— Supplied material —
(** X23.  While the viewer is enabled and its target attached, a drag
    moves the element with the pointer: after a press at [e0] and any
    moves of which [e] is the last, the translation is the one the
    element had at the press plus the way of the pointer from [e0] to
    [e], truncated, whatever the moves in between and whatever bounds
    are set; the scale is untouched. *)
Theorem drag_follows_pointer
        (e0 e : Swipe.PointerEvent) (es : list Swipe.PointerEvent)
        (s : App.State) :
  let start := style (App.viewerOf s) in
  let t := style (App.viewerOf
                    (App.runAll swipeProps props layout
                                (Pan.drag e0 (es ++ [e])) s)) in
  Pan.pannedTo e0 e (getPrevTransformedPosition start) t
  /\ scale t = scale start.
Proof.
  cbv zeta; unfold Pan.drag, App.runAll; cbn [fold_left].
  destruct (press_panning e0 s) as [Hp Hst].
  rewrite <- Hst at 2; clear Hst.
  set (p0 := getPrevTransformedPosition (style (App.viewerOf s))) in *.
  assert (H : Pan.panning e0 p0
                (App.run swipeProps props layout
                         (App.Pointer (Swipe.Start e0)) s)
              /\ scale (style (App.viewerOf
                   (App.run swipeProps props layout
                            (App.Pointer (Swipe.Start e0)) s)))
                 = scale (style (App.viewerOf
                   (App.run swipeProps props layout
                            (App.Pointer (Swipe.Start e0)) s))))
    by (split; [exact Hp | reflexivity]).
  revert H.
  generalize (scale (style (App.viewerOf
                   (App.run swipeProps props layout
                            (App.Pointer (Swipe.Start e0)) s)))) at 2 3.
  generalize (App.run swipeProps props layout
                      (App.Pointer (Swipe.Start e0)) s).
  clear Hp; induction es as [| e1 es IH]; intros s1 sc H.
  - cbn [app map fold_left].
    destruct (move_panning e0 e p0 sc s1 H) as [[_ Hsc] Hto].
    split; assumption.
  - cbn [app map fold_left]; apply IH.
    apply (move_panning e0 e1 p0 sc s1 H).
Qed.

---

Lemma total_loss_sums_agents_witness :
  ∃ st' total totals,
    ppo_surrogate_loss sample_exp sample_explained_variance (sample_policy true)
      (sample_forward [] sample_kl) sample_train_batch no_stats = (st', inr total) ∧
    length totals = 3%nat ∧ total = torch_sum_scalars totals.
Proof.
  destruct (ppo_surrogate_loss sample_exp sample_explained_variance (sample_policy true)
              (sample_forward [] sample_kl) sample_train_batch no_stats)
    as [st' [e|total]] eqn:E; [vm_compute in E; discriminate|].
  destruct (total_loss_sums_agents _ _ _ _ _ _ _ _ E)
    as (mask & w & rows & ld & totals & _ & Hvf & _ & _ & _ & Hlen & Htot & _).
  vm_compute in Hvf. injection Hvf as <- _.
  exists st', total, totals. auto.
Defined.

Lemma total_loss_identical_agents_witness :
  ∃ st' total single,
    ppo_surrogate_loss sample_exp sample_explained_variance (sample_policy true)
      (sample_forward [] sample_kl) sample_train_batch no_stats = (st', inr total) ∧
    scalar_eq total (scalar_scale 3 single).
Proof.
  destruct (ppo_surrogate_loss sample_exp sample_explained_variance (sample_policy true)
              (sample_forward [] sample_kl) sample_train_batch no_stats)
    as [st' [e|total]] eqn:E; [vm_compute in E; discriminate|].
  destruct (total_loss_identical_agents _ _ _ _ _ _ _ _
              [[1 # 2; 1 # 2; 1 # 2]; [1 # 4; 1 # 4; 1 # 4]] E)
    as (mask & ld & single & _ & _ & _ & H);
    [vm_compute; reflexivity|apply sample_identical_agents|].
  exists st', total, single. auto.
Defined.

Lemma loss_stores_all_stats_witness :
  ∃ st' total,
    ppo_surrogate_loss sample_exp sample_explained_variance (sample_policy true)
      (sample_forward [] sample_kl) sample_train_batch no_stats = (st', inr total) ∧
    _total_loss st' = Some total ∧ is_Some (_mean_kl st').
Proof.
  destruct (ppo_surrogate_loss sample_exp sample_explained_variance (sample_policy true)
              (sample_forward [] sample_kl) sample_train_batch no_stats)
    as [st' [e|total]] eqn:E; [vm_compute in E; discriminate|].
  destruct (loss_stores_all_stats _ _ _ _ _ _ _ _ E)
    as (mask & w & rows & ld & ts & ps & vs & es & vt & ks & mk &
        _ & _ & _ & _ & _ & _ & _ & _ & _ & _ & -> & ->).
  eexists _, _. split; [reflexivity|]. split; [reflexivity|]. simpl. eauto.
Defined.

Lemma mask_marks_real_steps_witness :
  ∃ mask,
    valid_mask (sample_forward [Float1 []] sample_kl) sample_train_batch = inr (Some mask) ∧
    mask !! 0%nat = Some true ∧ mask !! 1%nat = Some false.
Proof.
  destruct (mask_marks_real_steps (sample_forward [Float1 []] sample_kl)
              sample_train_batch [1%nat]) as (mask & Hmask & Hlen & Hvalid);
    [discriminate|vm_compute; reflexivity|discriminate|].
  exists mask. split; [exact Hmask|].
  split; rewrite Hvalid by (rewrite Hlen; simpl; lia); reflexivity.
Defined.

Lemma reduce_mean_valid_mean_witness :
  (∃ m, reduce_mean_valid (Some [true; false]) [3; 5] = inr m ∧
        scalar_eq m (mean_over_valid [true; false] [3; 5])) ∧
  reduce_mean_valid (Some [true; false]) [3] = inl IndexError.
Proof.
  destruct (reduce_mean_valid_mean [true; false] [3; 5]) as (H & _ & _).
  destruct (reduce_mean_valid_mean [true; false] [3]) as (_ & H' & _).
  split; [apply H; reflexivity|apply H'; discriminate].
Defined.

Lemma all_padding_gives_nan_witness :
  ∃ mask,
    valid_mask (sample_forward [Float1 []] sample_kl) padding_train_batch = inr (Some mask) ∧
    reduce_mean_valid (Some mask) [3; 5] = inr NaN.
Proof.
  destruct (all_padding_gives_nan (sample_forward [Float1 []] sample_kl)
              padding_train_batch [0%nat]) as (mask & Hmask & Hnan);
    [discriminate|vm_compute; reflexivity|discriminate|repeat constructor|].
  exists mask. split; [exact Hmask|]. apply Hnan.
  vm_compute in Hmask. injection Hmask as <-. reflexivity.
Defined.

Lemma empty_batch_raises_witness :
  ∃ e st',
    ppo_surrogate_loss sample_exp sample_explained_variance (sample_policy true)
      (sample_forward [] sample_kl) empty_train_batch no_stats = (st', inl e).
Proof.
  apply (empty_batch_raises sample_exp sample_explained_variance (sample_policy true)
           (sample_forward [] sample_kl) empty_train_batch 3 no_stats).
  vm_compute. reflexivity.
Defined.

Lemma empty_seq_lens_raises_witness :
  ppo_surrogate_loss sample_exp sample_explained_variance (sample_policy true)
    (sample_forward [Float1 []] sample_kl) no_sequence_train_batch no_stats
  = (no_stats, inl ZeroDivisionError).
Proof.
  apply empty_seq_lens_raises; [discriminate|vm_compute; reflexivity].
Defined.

— Your objective —
Once you have identified the lines above that contain "single", copy each of them.

— Exercise solution —
  ∃ st' total single,
    scalar_eq total (scalar_scale 3 single).
    as (mask & ld & single & _ & _ & _ & H);
  exists st', total, single. auto.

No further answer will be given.